(** The same without assuming that the chunks own their dictionaries:
    every dictionary of a chunk ends with the file hash, or with the custom
    value of that key. *)
Lemma enrich_loop_writes (file_path file_hash : string) (total : nat)
    (custom : gmap string pyval) (chunks : list Document) :
  forall (i : nat) (w : world),
  exists w',
    enrich_loop file_path file_hash total custom i chunks w = (Ok tt, w')
    /\ events w' = events w
    /\ tick w' = (tick w + length chunks)%nat
    /\ (forall ref, ref ∉ map metadata chunks -> store w' !! ref = store w !! ref)
    /\ (forall ref, ref ∈ map metadata chunks ->
          exists md, store w' !! ref = Some md
                     /\ md !! "file_hash" =
                        Some (default (PStr file_hash) (custom !! "file_hash"))).
Proof.
  induction chunks as [|chunk rest IH]; intros i w.
  - exists w. split; [reflexivity|]. split; [reflexivity|].
    split; [cbn; lia|]. split; [done|].
    intros ref Hin. by apply elem_of_nil in Hin.
  - cbn [enrich_loop]. rewrite bind_run. unfold now at 1.
    rewrite bind_run. unfold update_metadata at 1, modify at 1.
    cbn [store tick events].
    match goal with |- context [enrich_loop _ _ _ _ _ rest ?x] => set (w2 := x) end.
    destruct (IH (S i) w2) as (w' & Hrun & Hev & Htick & Hother & Hin).
    exists w'. split; [exact Hrun|]. split; [by rewrite Hev|].
    split; [rewrite Htick; subst w2; cbn [tick length]; lia|]. split.
    + intros ref Hnot. cbn [map] in Hnot. apply not_elem_of_cons in Hnot as [Hne Hnot].
      rewrite Hother by exact Hnot. subst w2. cbn [store].
      by rewrite lookup_insert_ne.
    + intros ref Href.
      destruct (decide (ref ∈ map metadata rest)) as [Hrest | Hrest];
        [by apply Hin|].
      cbn [map] in Href. apply elem_of_cons in Href as [-> | Href]; [|done].
      rewrite Hother by exact Hrest. subst w2. cbn [store].
      rewrite lookup_insert_eq. eexists. split; [reflexivity|].
      destruct (custom !! "file_hash") as [v|] eqn:Hc; cbn [default from_option id].
      * by apply chunk_fields_custom.
      * by apply GenerationProofs.chunk_fields_generated.
Qed.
================
Task goal: The entries above must be retyped exactly, down to the last character.

Response for this exercise:
(** The same without assuming that the chunks own their dictionaries:
    every dictionary of a chunk ends with the file hash, or with the custom
    value of that key. *)
Lemma enrich_loop_writes (file_path file_hash : string) (total : nat)
    (custom : gmap string pyval) (chunks : list Document) :
  forall (i : nat) (w : world),
  exists w',
    enrich_loop file_path file_hash total custom i chunks w = (Ok tt, w')
    /\ events w' = events w
    /\ tick w' = (tick w + length chunks)%nat
    /\ (forall ref, ref ∉ map metadata chunks -> store w' !! ref = store w !! ref)
    /\ (forall ref, ref ∈ map metadata chunks ->
          exists md, store w' !! ref = Some md
                     /\ md !! "file_hash" =
                        Some (default (PStr file_hash) (custom !! "file_hash"))).
Proof.
  induction chunks as [|chunk rest IH]; intros i w.
  - exists w. split; [reflexivity|]. split; [reflexivity|].
    split; [cbn; lia|]. split; [done|].
    intros ref Hin. by apply elem_of_nil in Hin.
  - cbn [enrich_loop]. rewrite bind_run. unfold now at 1.
    rewrite bind_run. unfold update_metadata at 1, modify at 1.
    cbn [store tick events].
    match goal with |- context [enrich_loop _ _ _ _ _ rest ?x] => set (w2 := x) end.
    destruct (IH (S i) w2) as (w' & Hrun & Hev & Htick & Hother & Hin).
    exists w'. split; [exact Hrun|]. split; [by rewrite Hev|].
    split; [rewrite Htick; subst w2; cbn [tick length]; lia|]. split.
    + intros ref Hnot. cbn [map] in Hnot. apply not_elem_of_cons in Hnot as [Hne Hnot].
      rewrite Hother by exact Hnot. subst w2. cbn [store].
      by rewrite lookup_insert_ne.
    + intros ref Href.
      destruct (decide (ref ∈ map metadata rest)) as [Hrest | Hrest];
        [by apply Hin|].
      cbn [map] in Href. apply elem_of_cons in Href as [-> | Href]; [|done].
      rewrite Hother by exact Hrest. subst w2. cbn [store].
      rewrite lookup_insert_eq. eexists. split; [reflexivity|].
      destruct (custom !! "file_hash") as [v|] eqn:Hc; cbn [default from_option id].
      * by apply chunk_fields_custom.
      * by apply GenerationProofs.chunk_fields_generated.
Qed.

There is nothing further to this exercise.